Burbling synthesizer music adds to the sense of excitement. Each broadcast tries to create personalities, often to the point of cliche ("Gus Hansen, the Great Dane, has ice water in his veins," was heard during one match).
The announcers try to make the game understandable so even non-poker players can follow along. They don't quite succeed, but still create a level of tension and anticipation.
One unusual draw is that virtually anyone can participate, making the poker matches a version of "Who Wants to Be a Millionaire," Lipscomb said.
The big matches have entrance fees of thousands of dollars. But for only $30, an amateur can enter qualifying tournaments with the prize being a seat at the table for a major tournament.
Lipscomb persuaded the Travel Channel to take a chance on a 13-episode series, and it started in March. A poker tournament may seem far afield from the Travel Channel's mission, but the network knew that any program it did about Las Vegas was popular, and trusted Lipscomb because he had done documentaries for them before.
The show was an immediate success, even more so when the entire season was repeated during the summer. The poker tournaments routinely draw two to three times the audience of the channel's typical prime-time fare.
The Travel Channel repeated the season a third time, and ordered a "World Poker Tour Ladies Night" special to air Dec. 10. A new season begins in March.
"I was actually quite skeptical of this as a television vehicle," said Rick Rodriguez, the Travel Channel's general manager. "The results speak for themselves ... I guess it goes back to the old Westerns, where so many key scenes happened around the poker table. There's so much drama inherent in that."
NBC Sports struck a deal with the Travel Channel for its Super Bowl Sunday special.
It will air opposite the endless round of Super Bowl pregame shows (the football game is on CBS), as NBC tries to snare bored channel-surfers.
NBC, which needs alternative sports programming since it has no basketball, baseball or pro football, may try other poker events if the Super Bowl Sunday show is successful, said Jon Miller, senior vice president of programming for NBC Sports.
Miller, who said he's noticed poker becoming popular on college campuses, will let World Poker Tour officials produce the NBC game.
"I think people really enjoy playing along," he said. "It's a lot like being inside the huddle and hearing what the offense is going to call and what the defense is going to call and seeing how it all works out."

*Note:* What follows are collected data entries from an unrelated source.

(* ===== verification/_CoqProject ===== *)
-Q . S2P
Prelude.v
Bytes.v
Utf8.v
ForwardTypes.v
ForwardCodec.v
ForwardFrames.v
ForwardSafety.v
ForwardTheorems.v
ChunkTransport.v
ResultCodec.v
ReplayWindow.v
Session.v
SessionTheorems.v
PipelineStream.v
Floats.v
CreditLedger.v
Escrow.v
EscrowRace.v
DraftTree.v
SpecWalk.v
FlowTree.v
GrownTree.v
ForwardStreams.v
NgramLookup.v
SlotTable.v
KvSessions.v
Retained.v
RangeWeights.v
Candidate.v
Allocator.v
RouteCost.v
RoutePass.v
RouteSearch.v
RouteTheorems.v
RouteGuarantees.v
FlowNetwork.v
LayersCarried.v
SeqCache.v
LayerCache.v
KvBudget.v
RecurrentState.v
KvStore.v
PrefixSnapshot.v
SnapshotWire.v
PrefixCache.v
RelaySeal.v
HopForwards.v
UploadPacer.v
(** [decode_layer_forward]. *)
Definition decode_layer_forward (data : bytes) : outcome LayerForward :=
  let d := strip_tag TENSOR_TAG_FORWARD data in
  if blen d <? 29 then Err (Network "Tensor envelope too short")
  else
    request_id ← slice d 0 16; sequence_num ← u32_at d 16; index_pos ← u32_at d 20;
    tag ← idx d 24; format ← format_of_tag tag; data_len ← u32_at d 25;
    if MAX_ACTIVATION_SIZE <? data_len
    then Err (Network ("LayerForward activation too large: " +:+ pretty data_len +:+ " bytes (max "
                       +:+ pretty MAX_ACTIVATION_SIZE +:+ ")"))
    else if blen d <? 29 + data_len
    then Err (Network ("Tensor data truncated: expected " +:+ pretty data_len +:+ " bytes, got "
                       +:+ pretty (blen d - 29)))
    else
      activations ← slice d 29 (Z.to_nat data_len);
      let d := drop (29 + Z.to_nat data_len) d in
      here ← at_marker d 9 0x01;
      if negb here
      then Err (Network "LayerForward missing required layer_range/model_id trailer")
      else
        ls ← u32_at d 1; le ← u32_at d 5;
        if blen d <? 11 then Err (Network "LayerForward missing model_id length")
        else
          mid_len ← u16_at d 9;
          if blen d <? 11 + mid_len then Err (Network "LayerForward model_id truncated")
          else
            mid ← slice d 11 (Z.to_nat mid_len);
            if negb (from_utf8 mid) then Err (Network "Invalid model_id UTF-8")
            else
              t ← read_trailers (drop (11 + Z.to_nat mid_len) d);
              let h := {| h_request_id := request_id; h_sequence_num := sequence_num;
                          h_index_pos := index_pos; h_format := format;
                          h_layer_range := (ls, le); h_model_id := mid |} in
              Ok (assemble h activations t (option_map clamp_peer_sampling (t_sampling t))).
Lemma read_prompt_cache_written f rest :
  typed_forward f -> within_limits f -> rest_above 0x0D rest ->
  read_prompt_cache_trailer (append_prompt_cache_trailer [] f ++ rest) = Ok (lf_prompt_cache f, rest).
Proof.
  intros Hf Hl Hr. apply ty_prompt_cache in Hf. apply lim_cache in Hl.
  unfold read_prompt_cache_trailer, append_prompt_cache_trailer.
  destruct (lf_prompt_cache f) as [[bt ks ra]|]; cbn in Hf, Hl |- *; [|absent Hr].
  destruct Hf as (? & ? & Hk). unfold MAX_KEYS in *. pose proof (blen_nonneg ks). here. rd.
  assert (Forall (fun x => length x = 32%nat) ks) as Hk' by (revert Hk; apply Forall_impl; by intros ? []).
  pose proof (length_concat_chunks 32 ks Hk') as Hlen.
  unfold usize_checked. rewrite (proj2 (Z.leb_le (blen ks * 32) _)) by ints. cbn [mbind option_bind].
  rewrite (proj2 (Z.leb_le (13 + _) _)) by ints.
  match goal with |- context [?a || ?b] => replace (a || b) with false end.
  2:{ autorewrite with blen. pose proof (blen_nonneg rest). unfold blen in *. lia. }
  unfold blen. rewrite Nat2Z.id, read_chunks_encode by done. cbn [mbind outcome_bind].
  replace (Z.to_nat (13 + Z.of_nat (length ks) * 32)) with (13 + length ks * 32)%nat by lia.
  cbn [Nat.add]. rd. by rewrite drop_app_length' by done.
Qed.

Lemma read_prompt_span_written f rest :
  typed_forward f -> rest_above 0x0E rest ->
  read_prompt_span_trailer (append_prompt_span_trailer [] f ++ rest) = Ok (lf_prompt_span f, rest).
Proof.
  intros Hf Hr. apply ty_prompt_span in Hf. unfold read_prompt_span_trailer, append_prompt_span_trailer.
  destruct (lf_prompt_span f) as [[a b]|]; cbn in Hf |- *; [|absent Hr].
  destruct Hf; cbn in *. unfold PROMPT_SPAN_TRAILER_LEN, span_bytes, read_span; cbn. here. rd. done.
Qed.

Lemma read_span_written s d : is_span s -> read_span (span_bytes s ++ d) 0 = Ok s.
Proof.
  intros []. destruct s; cbn in *. unfold read_span, span_bytes; cbn. rewrite <- app_assoc. by rd.
Qed.
(* ===== verification/ForwardSafety.v ===== *)
(** * The LayerForward decoders on arbitrary bytes

    No input makes a decoder panic, and whatever a decoder accepts is a forward
    within the wire's types and limits.  The bytes are a peer's, so both facts
    are stated for every byte string. *)
From S2P Require Import Prelude Bytes Utf8 ForwardTypes ForwardCodec ForwardFrames.

(** ** No panic *)

(** Discharge the [safe] goals of a reader: markers give the length the later
    reads need. *)
Ltac len := zsimp; unfold MAX_KEYS, MAX_IMAGE_SPANS, MAX_TREE_ROWS, MAX_DRAFT_TOKENS,
  SAMPLING_TRAILER_LEN, COUPLING_TRAILER_LEN, STREAM_TRAILER_LEN, PROMPT_SPAN_TRAILER_LEN,
  DRAFT_TREE_FLOW_TRAILER_LEN, STREAM_LOOKAHEAD_TRAILER_LEN, STREAM_SPARE_TRAILER_LEN,
  STREAM_AFTER_SPARE_TRAILER_LEN in *;
  repeat match goal with |- context [@blen ?A ?d] => lazymatch goal with
    | _ : 0 <= @blen A d |- _ => fail | _ => pose proof (@blen_nonneg A d) end end;
  first [lia | rewrite ?blen_drop by lia; lia].
Ltac safely := repeat first
  [ apply safe_ret | apply safe_fail
  | apply safe_bind;
    [ first [ apply at_marker_safe; len | apply idx_safe; len | apply le_at_safe; len
            | apply slice_safe; len | apply read_les_safe; len | apply read_chunks_safe; len
            | eassumption ]
    | intros ? ? ]
  | match goal with
    | H : at_marker _ _ _ = Ok true |- _ => apply at_marker_true in H as [? ?]
    | |- safe (if ?b then _ else _) => destruct b eqn:?
    | |- safe (match ?b with _ => _ end) => destruct b eqn:?
    end ].

Lemma read_hops_safe n d : Z.of_nat n * 40 <= blen d -> safe (read_hops n d).
Proof.
  revert d. induction n as [|n IH]; intros d H; [done |]. cbn [read_hops]. safely.
  apply safe_bind; [apply IH; len | by intros].
Qed.

Lemma read_span_safe d i : Z.of_nat i + 8 <= blen d -> safe (read_span d i).
Proof. unfold read_span. intros. safely. Qed.

Lemma read_spans_safe n d : Z.of_nat n * 8 <= blen d -> safe (read_spans n d).
Proof.
  revert d. induction n as [|n IH]; intros d H; [done |]. cbn [read_spans].
  apply safe_bind; [apply read_span_safe; lia | intros].
  apply safe_bind; [apply IH; len | by intros].
Qed.

Lemma read_tp_safe d : safe (read_tp_trailer d).
Proof. unfold read_tp_trailer. safely. Qed.
Lemma read_spec_safe d : safe (read_spec_trailer d).
Proof. unfold read_spec_trailer. safely. Qed.
Lemma read_kv_safe d : safe (read_kv_trailer d).
Proof. unfold read_kv_trailer. safely. Qed.
Lemma read_chunk_safe d : safe (read_chunk_trailer d).
Proof. unfold read_chunk_trailer. safely. Qed.
Lemma read_chain_safe d : safe (read_chain_trailer d).
Proof.
  unfold read_chain_trailer. safely.
  apply safe_bind; [apply read_hops_safe; len | intros; safely].
Qed.
Lemma read_reply_to_safe d : safe (read_reply_to_trailer d).
Proof. unfold read_reply_to_trailer. safely. Qed.
Lemma read_generated_ids_safe d : safe (read_generated_ids_trailer d).
Proof. unfold read_generated_ids_trailer. safely. Qed.
Lemma read_pre_embedded_safe d : safe (read_pre_embedded_trailer d).
Proof. unfold read_pre_embedded_trailer. safely. Qed.
Lemma read_sampling_safe d : safe (read_sampling_trailer d).
Proof. unfold read_sampling_trailer. safely. Qed.
Lemma read_coupling_safe d : safe (read_coupling_trailer d).
Proof. unfold read_coupling_trailer. safely. Qed.
Lemma read_stream_safe d : safe (read_stream_trailer d).
Proof. unfold read_stream_trailer. safely. Qed.
Lemma read_prompt_cache_safe d : safe (read_prompt_cache_trailer d).
Proof.
  unfold read_prompt_cache_trailer, usize_checked. safely.
  all: repeat match goal with H : context [if ?b then Some _ else None] |- _ => destruct b; cbn in H; [|done] end.
  simplify_eq. apply safe_bind; [apply read_chunks_safe; len | by intros].
Qed.
Lemma read_prompt_span_safe d : safe (read_prompt_span_trailer d).
Proof. unfold read_prompt_span_trailer, read_span. safely. apply safe_bind; [safely | by intros]. Qed.
Lemma read_image_spans_safe d : safe (read_image_spans_trailer d).
Proof.
  unfold read_image_spans_trailer. safely.
  apply safe_bind; [apply read_spans_safe; len | by intros].
Qed.
Lemma read_draft_tree_safe d : safe (read_draft_tree_trailer d).
Proof. unfold read_draft_tree_trailer. safely. Qed.
Lemma read_draft_tree_flow_safe d b : safe (read_draft_tree_flow_trailer d b).
Proof. unfold read_draft_tree_flow_trailer. safely. Qed.
Lemma read_stream_lookahead_safe d : safe (read_stream_lookahead_trailer d).
Proof. unfold read_stream_lookahead_trailer. safely. Qed.
Lemma read_stream_branch_safe d : safe (read_stream_branch_trailer d).
Proof. unfold read_stream_branch_trailer. safely. Qed.

#[export] Hint Resolve read_tp_safe read_spec_safe read_kv_safe read_chunk_safe read_chain_safe
  read_reply_to_safe read_generated_ids_safe read_pre_embedded_safe read_sampling_safe
  read_coupling_safe read_stream_safe read_prompt_cache_safe read_prompt_span_safe
  read_image_spans_safe read_draft_tree_safe read_draft_tree_flow_safe
  read_stream_lookahead_safe read_stream_branch_safe : swarm.

Lemma read_trailers_safe d : safe (read_trailers d).
Proof.
  unfold read_trailers.
  repeat (apply safe_bind; [auto with swarm | intros ? ?; repeat case_match]). done.
Qed.
#[export] Hint Resolve read_trailers_safe : swarm.
(* ===== verification/ReplayWindow.v ===== *)
(** * The anti-replay window of a session key ([src/crypto/session.rs], lines 19-124)

    [ReplayWindow] keeps the highest nonce that opened and a 128-bit bitmap in
    two u64 words; bit [i] says whether nonce [top - i] was seen.  The word
    loops of [shift_bitmap] run in place, so they are folds over the word
    vector.  The specification is the list of nonces recorded so far. *)
From S2P Require Import Prelude.

Definition REPLAY_WINDOW_SIZE : Z := 128.
Definition REPLAY_BITMAP_WORDS : nat := 2.

Record ReplayWindow : Type := { top : Z; bitmap : list Z }.

Definition zero_bitmap : list Z := replicate REPLAY_BITMAP_WORDS 0.
Definition window_new : ReplayWindow := {| top := 0; bitmap := zero_bitmap |}.

(** [self.top == 0 && self.bitmap == [0; REPLAY_BITMAP_WORDS]]. *)
Definition is_fresh (w : ReplayWindow) : bool := (top w =? 0) && bool_decide (bitmap w = zero_bitmap).

(** [bitmap[i]] and the u64 shift left. *)
Definition word (b : list Z) (i : nat) : Z := nth i b 0.
Definition u64_shl (x n : Z) : Z := Z.shiftl x n mod 2 ^ 64.

Definition check (w : ReplayWindow) (nonce : Z) : bool :=
  if is_fresh w then nonce <? REPLAY_WINDOW_SIZE
  else if top w <? nonce then true
  else
    let diff := top w - nonce in
    if REPLAY_WINDOW_SIZE <=? diff then false
    else Z.land (Z.shiftr (word (bitmap w) (Z.to_nat (diff / 64))) (diff mod 64)) 1 =? 0.

(** One step of each in-place loop of [shift_bitmap]. *)
Definition shift_word (word_shift : nat) (b : list Z) (i : nat) : list Z :=
  <[i := word b (i - word_shift)]> b.
Definition clear_word (b : list Z) (i : nat) : list Z := <[i := 0]> b.
Definition shift_bits (word_shift : nat) (bit_shift : Z) (b : list Z) (i : nat) : list Z :=
  let lo := if (word_shift <=? i)%nat then u64_shl (word b (i - word_shift)) bit_shift else 0 in
  let hi := if (word_shift <? i)%nat then Z.shiftr (word b (i - word_shift - 1)) (64 - bit_shift) else 0 in
  <[i := Z.lor lo hi]> b.

Definition shift_bitmap (b : list Z) (shift : Z) : list Z :=
  if REPLAY_WINDOW_SIZE <=? shift then zero_bitmap
  else
    let word_shift := Z.to_nat (shift / 64) in
    let bit_shift := shift mod 64 in
    if bit_shift =? 0 then
      let b := foldl (shift_word word_shift) b (rev (seq word_shift (REPLAY_BITMAP_WORDS - word_shift))) in
      foldl clear_word b (seq 0 word_shift)
    else foldl (shift_bits word_shift bit_shift) b (rev (seq 0 REPLAY_BITMAP_WORDS)).

Definition record (w : ReplayWindow) (nonce : Z) : ReplayWindow :=
  if is_fresh w then {| top := nonce; bitmap := <[0%nat := 1]> (bitmap w) |}
  else if top w <? nonce then
    let b := shift_bitmap (bitmap w) (nonce - top w) in
    {| top := nonce; bitmap := <[0%nat := Z.lor (word b 0) 1]> b |}
  else
    let diff := top w - nonce in
    if diff <? REPLAY_WINDOW_SIZE then
      let i := Z.to_nat (diff / 64) in
      {| top := top w; bitmap := <[i := Z.lor (word (bitmap w) i) (u64_shl 1 (diff mod 64))]> (bitmap w) |}
    else w.
(** A forward in one frame is dispatched at once. *)
Lemma serve_single (asm : Assemblies) A b B a f A' s peer_bytes reads now :
  typed_forward f -> within_limits f -> lf_chunk_meta f = None -> ch_linked A b B a ->
  send_frames true (Some b) [f] A = (A', Ok s) ->
  exists B', serve peer_bytes (Some a) reads now (length s) s (B, asm) =
    ((B', asm), [Ok (Dispatch (with_transport (received f) (lf_activations f) None (Some peer_bytes)))]) /\
    ch_linked A' b B' a.
Proof.
  intros Hf Hl Hc Hlink. cbn [send_frames].
  destruct (encode_forward_for_wire true (Some b) f A) as [A1 [payload|e|]] eqn:Ee; try done.
  unfold write_frame. destruct (Z.ltb_spec MAX_FRAME_LEN (blen payload)); [done |].
  cbn [mbind outcome_bind]. intros [= <- <-].
  destruct (sealed_frame_arrives A b B a f A1 payload peer_bytes) as (B1 & Hd & Hlink1 & Hpos); [done.. |].
  exists B1. split; [|done]. cbn [length serve].
  match goal with |- context [read_frame ?x] => change x with (le_bytes 4 (blen payload) ++ payload ++ []) end.
  rewrite read_written by lia. unfold handle_frame. rewrite Hd. cbn [lf_chunk_meta with_transport]. rewrite Hc. done.
Qed.

(** Every frame takes more than one byte of the stream. *)
Lemma send_frames_length enc node fs A A' s :
  send_frames enc node fs A = (A', Ok s) -> (fs = [] \/ length fs < length s)%nat.
Proof.
  revert A s. induction fs as [|f fs IH]; intros A s; cbn [send_frames]; [by left |].
  destruct (encode_forward_for_wire _ _ _ _) as [A1 [payload|e|]]; try done. unfold write_frame.
  destruct (Z.ltb_spec MAX_FRAME_LEN (blen payload)); [done |].
  destruct (send_frames enc node fs A1) as [A2 [rest|e|]] eqn:Er; try done. intros [= <- <-]. right.
  apply IH in Er as [-> | Hlt]; cbn [length]; rewrite ?length_app; cbn [length]; lia.
Qed.

(** The chunks of a typed forward are typed frames, and arrive as the frames of
    the received forward. *)
Lemma chunk_frames_ok f ps :
  typed_forward f -> within_limits f -> concat ps = lf_activations f ->
  (0 < length ps <= Z.to_nat MAX_TOTAL_CHUNKS)%nat ->
  Forall (fun g => typed_forward g /\ within_limits g /\ is_Some (lf_chunk_meta g)) (map (frame f ps) (seq 0 (length ps))).
Proof.
  intros Hf Hl Hc Hn. apply list.Forall_forall. intros g (i & -> & Hi)%list_elem_of_fmap. apply elem_of_seq in Hi.
  assert (Hb : Forall is_bytes ps).
  { pose proof (ty_activations f Hf) as Ha. rewrite <- Hc in Ha. clear -Ha.
    induction ps as [|p ps IH]; [constructor |]. cbn in Ha. apply Forall_app in Ha as [? ?]. constructor; auto. }
  unfold MAX_TOTAL_CHUNKS in Hn. unfold frame. split_and!; [apply frame_typed | apply frame_limits | by eexists];
    try done; cbn; try (split; ints); try lia.
  destruct (lookup_lt_is_Some_2 ps i ltac:(lia)) as [q Hq]. rewrite (list_lookup_total_correct _ _ _ Hq).
  by eapply Forall_lookup_1.
Qed.

(** C2: End to end, a sealed forward arrives as it was sent.  Split into chunks of
    any size (at most 4096), each sealed and framed onto one stream, and served by
    a receiver whose session is linked to the sender's, the stream makes the
    receiver dispatch exactly one forward, after its last frame: every travelling
    field as decoded from an untouched frame, the activations whole, and the
    sender stamped on it.  The reassembly table is left as it was and the two ends
    stay linked for what is sent next. *)
Theorem forward_travels_end_to_end A b B a f size A' s peer_bytes reads now asm :
  typed_forward f -> within_limits f -> lf_chunk_meta f = None ->
  div_ceil (blen (lf_activations f)) (Z.max size 1) <= MAX_TOTAL_CHUNKS ->
  ch_linked A b B a -> asm !! lf_request_id f = None ->
  send_frames true (Some b) (chunk_layer_forward f size) A = (A', Ok s) ->
  exists B', handle_inbound_stream peer_bytes (Some a) reads now s (B, asm) =
    ((B', asm), replicate (length (chunk_layer_forward f size) - 1) (Ok Nothing) ++
       [Ok (Dispatch (with_transport (received f) (lf_activations f) None (Some peer_bytes)))]) /\
    ch_linked A' b B' a.
Proof.
  intros Hf Hl Hcm Hmax Hlink Hasm Hsend. cbn [handle_inbound_stream].
  destruct (Z.le_gt_cases (blen (lf_activations f)) (Z.max size 1)) as [Hsmall|Hbig].
  - assert (Ec : chunk_layer_forward f size = [f]) by (unfold chunk_layer_forward; by rewrite (proj2 (Z.leb_le _ _))).
    rewrite Ec in *. by apply (serve_single asm A b B a f A' s).
  - destruct (chunk_layer_forward_frames f size Hbig Hmax) as (ps & Hc & Hn & E). rewrite E in *.
    set (g := with_transport (received f) (lf_activations f) None (Some peer_bytes)).
    destruct (serve_chunks A b B a _ A' s peer_bytes reads now (length s) asm asm
      (replicate (length ps - 1) (Ok None) ++ [Ok (Some (with_transport g (concat ps) None (Some peer_bytes)))])
      (chunk_frames_ok f ps Hf Hl Hc Hn) Hlink Hsend) as (B' & Hs & Hlink').
    + apply send_frames_length in Hsend as [E0|Hlt]; [|done]. apply (f_equal length) in E0.
      rewrite length_map, length_seq in E0. cbn in E0. lia.
    + pose proof (receive_rest g peer_bytes ps asm [] asm (map (pair now) (seq 0 (length ps))) Hasm eq_refl Hn) as Hr.
      rewrite length_map, length_seq, !map_map in Hr. rewrite map_map. apply Hr.
      * cbn. by rewrite map_id.
      * destruct (length ps); [lia | done].
    + apply Forall_app. split; [by apply Forall_replicate | by repeat constructor].
    + exists B'. split; [|done]. rewrite Hs, length_map, length_seq, map_app, fmap_replicate, Hc. done.
Qed.

(** ** Whatever arrives *)

(** The first, or only, frame of a forward answers for it. *)
Definition answers_for (f : LayerForward) : bool :=
  match lf_chunk_meta f with Some c => chunk_idx c =? 0 | None => true end.

Lemma undecryptable_written frame f sealed aad reads :
  is_bytes frame -> decode_layer_forward_encrypted frame = Ok (f, sealed, aad) ->
  match refusal_for_undecryptable f reads with
  | None => answers_for f = false
  | Some refusal => answers_for f = true /\
      refusal = (if reads then with_refusal Undecryptable else id)
        (answering_step (step f) (LayerResult_error (lf_request_id f) "Could not decrypt forward")) /\
      exists p, write_refusal refusal = Ok (Answer (le_bytes 4 (blen p) ++ p)) /\ 0 < blen p <= MAX_FRAME_LEN /\
        forall from_json, decode_layer_result from_json p = Ok (received_result refusal)
  end.
Proof.
  intros Hb Hd. apply decode_encrypted_typed in Hd as (h & t & -> & _ & Hh & Ht); [|done].
  destruct (refusal_for_undecryptable _ reads) as [refusal|] eqn:E.
  - pose proof E as E'. unfold refusal_for_undecryptable, answers_for in E' |- *.
    destruct (lf_chunk_meta _) as [c|]; [destruct (chunk_idx c =? 0); [|done]|];
      (split; [done |]; split; [injection E' as <-; by destruct reads |]; destruct Hh, Ht; destruct_and?;
       eapply refusal_written; [.. | exact E]; done).
  - unfold refusal_for_undecryptable, answers_for in *.
    destruct (lf_chunk_meta _) as [c|]; [by destruct (chunk_idx c =? 0) | done].
Qed.

(** A sealed forward that does not open is refused once, by name.  The first (or
    only) frame of it drops what was assembled for the request and writes back one
    frame, which the sender reads as an error for this request and this very step,
    typed as undecryptable exactly for a sender that reads the reason; its other
    chunks are silent and change no assembly. *)
Theorem undecryptable_is_refused_once (asm : Assemblies) frame f sealed aad peer_bytes n reads now m m' e :
  is_bytes frame -> head frame = Some TENSOR_TAG_ENCRYPTED ->
  decode_layer_forward_encrypted frame = Ok (f, sealed, aad) -> ch_open m n sealed aad = (m', Err e) ->
  if answers_for f
  then exists p r,
    handle_frame peer_bytes (Some n) reads now frame (m, asm) =
      ((m', delete (lf_request_id f) asm), Ok (Answer (le_bytes 4 (blen p) ++ p))) /\
    (forall rest, read_frame (le_bytes 4 (blen p) ++ p ++ rest) = Some (p, rest)) /\
    (forall from_json, decode_layer_result from_json p = Ok r) /\
    lr_request_id r = lf_request_id f /\ lr_answers_step r = Some (step f) /\
    lr_refusal r = (if reads then Some Undecryptable else None) /\
    (exists reason, lr_finish_reason r = Some (FinishError reason))
  else handle_frame peer_bytes (Some n) reads now frame (m, asm) = ((m', asm), Ok Nothing).
Proof.
  intros Hb Ht Hd Ho. pose proof (undecryptable_written frame f sealed aad reads Hb Hd) as Hr.
  destruct frame as [|b frame]; [done |]. injection Ht as ->.
  unfold handle_frame, decode_inbound_forward. change (TENSOR_TAG_ENCRYPTED =? TENSOR_TAG_FORWARD) with false.
  rewrite Z.eqb_refl, Hd, Ho. destruct (refusal_for_undecryptable f reads) as [refusal|]; [|by rewrite Hr].
  destruct Hr as (-> & -> & p & Hw & Hp & Hdec). rewrite Hw. exists p. eexists. split; [done |].
  split; [intros rest; by apply read_written |]. split; [exact Hdec |].
  destruct reads; cbn; split_and!; try done; by eexists.
Qed.

(** What the handler may hand on. *)
Definition action_ok (peer_bytes : bytes) (r : outcome StreamAction) : Prop :=
  exists a, r = Ok a /\ a <> Close /\
    forall f, a = Dispatch f -> lf_chunk_meta f = None /\ lf_sender_peer_bytes f = Some peer_bytes.

Lemma decoded_chunk_meta frame tag peer_bytes node m m' f rid :
  is_bytes frame -> decode_inbound_forward frame tag peer_bytes node m = (m', Ok (Decoded f rid)) ->
  opt is_chunk (lf_chunk_meta f) /\ lf_sender_peer_bytes f = Some peer_bytes.
Proof.
  intros Hb. unfold decode_inbound_forward. destruct (tag =? TENSOR_TAG_FORWARD).
  { destruct (decode_layer_forward frame) as [g|e|] eqn:E; try done. intros [= <- <- <-].
    apply decode_typed in E as (h & a & t & -> & _ & _ & _ & Ht); [|done]. split; [apply (tt_chunk t Ht) | done]. }
  destruct (tag =? TENSOR_TAG_ENCRYPTED); [|done].
  destruct (decode_layer_forward_encrypted frame) as [[[g sealed] aad]|e|] eqn:E; try done.
  destruct node as [n|]; [|done]. destruct (ch_open m n sealed aad) as [m1 [pt|e|]]; try done.
  intros [= <- <- <-]. apply decode_encrypted_typed in E as (h & t & -> & _ & _ & Ht); [|done].
  split; [apply (tt_chunk t Ht) | done].
Qed.

Lemma decode_inbound_ok frame tag peer_bytes node m :
  is_bytes frame -> exists m' i, decode_inbound_forward frame tag peer_bytes node m = (m', Ok i).
Proof.
  intros Hb. unfold decode_inbound_forward. pose proof (decode_safe frame) as Hs.
  pose proof (decode_encrypted_safe frame Hb) as Hse.
  destruct (tag =? TENSOR_TAG_FORWARD); [destruct (decode_layer_forward frame); eauto; done |].
  destruct (tag =? TENSOR_TAG_ENCRYPTED); [|eauto].
  destruct (decode_layer_forward_encrypted frame) as [[[g sealed] aad]|e|]; [|eauto|done].
  destruct node as [n|]; [|eauto]. pose proof (ch_open_safe m n sealed aad) as Ho.
  destruct (ch_open m n sealed aad) as [m1 [pt|e|]]; eauto; done.
Qed.

Lemma handle_frame_ok (asm : Assemblies) peer_bytes n reads now frame m st' r :
  is_bytes frame -> assemblies_ok asm ->
  handle_frame peer_bytes (Some n) reads now frame (m, asm) = (st', r) ->
  action_ok peer_bytes r /\ assemblies_ok st'.2.
Proof.
  intros Hb Ha. unfold handle_frame. set (tag := match frame with b :: _ => b | [] => 0 end). clearbody tag.
  destruct (decode_inbound_ok frame tag peer_bytes (Some n) m Hb) as (m' & i & E). rewrite E.
  destruct i as [f rid|f node|].
  - destruct (decoded_chunk_meta _ _ _ _ _ _ _ _ Hb E) as [Hc Hs].
    destruct (lf_chunk_meta f) as [cm|] eqn:Ec.
    2: { intros [= <- <-]. split; [|done]. eexists. split_and!; [done | done |]. by intros g [= <-]. }
    pose proof (assembly_stays_sound f peer_bytes now asm Ha) as Hsound.
    destruct (try_assemble_chunked_forward f peer_bytes now asm) as [asm' ra]. intros [= <- <-].
    destruct Hsound as (Hsafe & Ha' & _ & _ & Hg); [intros c Hc'; rewrite Ec in Hc'; injection Hc' as <-; destruct Hc; ints |].
    split; [|done]. destruct ra as [[g|]|e|]; [| | | done]; (eexists; split_and!; [done | done |]); [|done..].
    intros g' [= <-]. by apply (Hg g eq_refl).
  - unfold decode_inbound_forward in E. destruct (tag =? TENSOR_TAG_FORWARD); [by destruct (decode_layer_forward frame) |].
    destruct (tag =? TENSOR_TAG_ENCRYPTED); [|done].
    destruct (decode_layer_forward_encrypted frame) as [[[g sealed] aad]|e|] eqn:Ed; try done.
    destruct (ch_open m n sealed aad) as [m1 [pt|e|]]; try done. injection E as <- <- <-.
    pose proof (undecryptable_written frame g sealed aad reads Hb Ed) as Hr.
    destruct (refusal_for_undecryptable g reads) as [refusal|].
    + destruct Hr as (_ & _ & p & -> & _). intros [= <- <-]. split; [by eexists | by apply map_Forall_delete].
    + intros [= <- <-]. split; [by eexists | done].
  - intros [= <- <-]. split; [by eexists | done].
Qed.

Success has begat the expected imitators. The Game Show Network has announced "The World Series of Blackjack." ESPN has its own "World Series of Poker." There's talk of investors wanting to start a gaming network.
Lipscomb is particularly annoyed at Bravo, since he's trying to put together his own series with celebrity players.
Two years ago, a $10,000 poker tournament at the Foxwoods Casino had fewer than 60 players, he said. This year, there were 313 entrants.
"We have succeeded in branding poker," he said.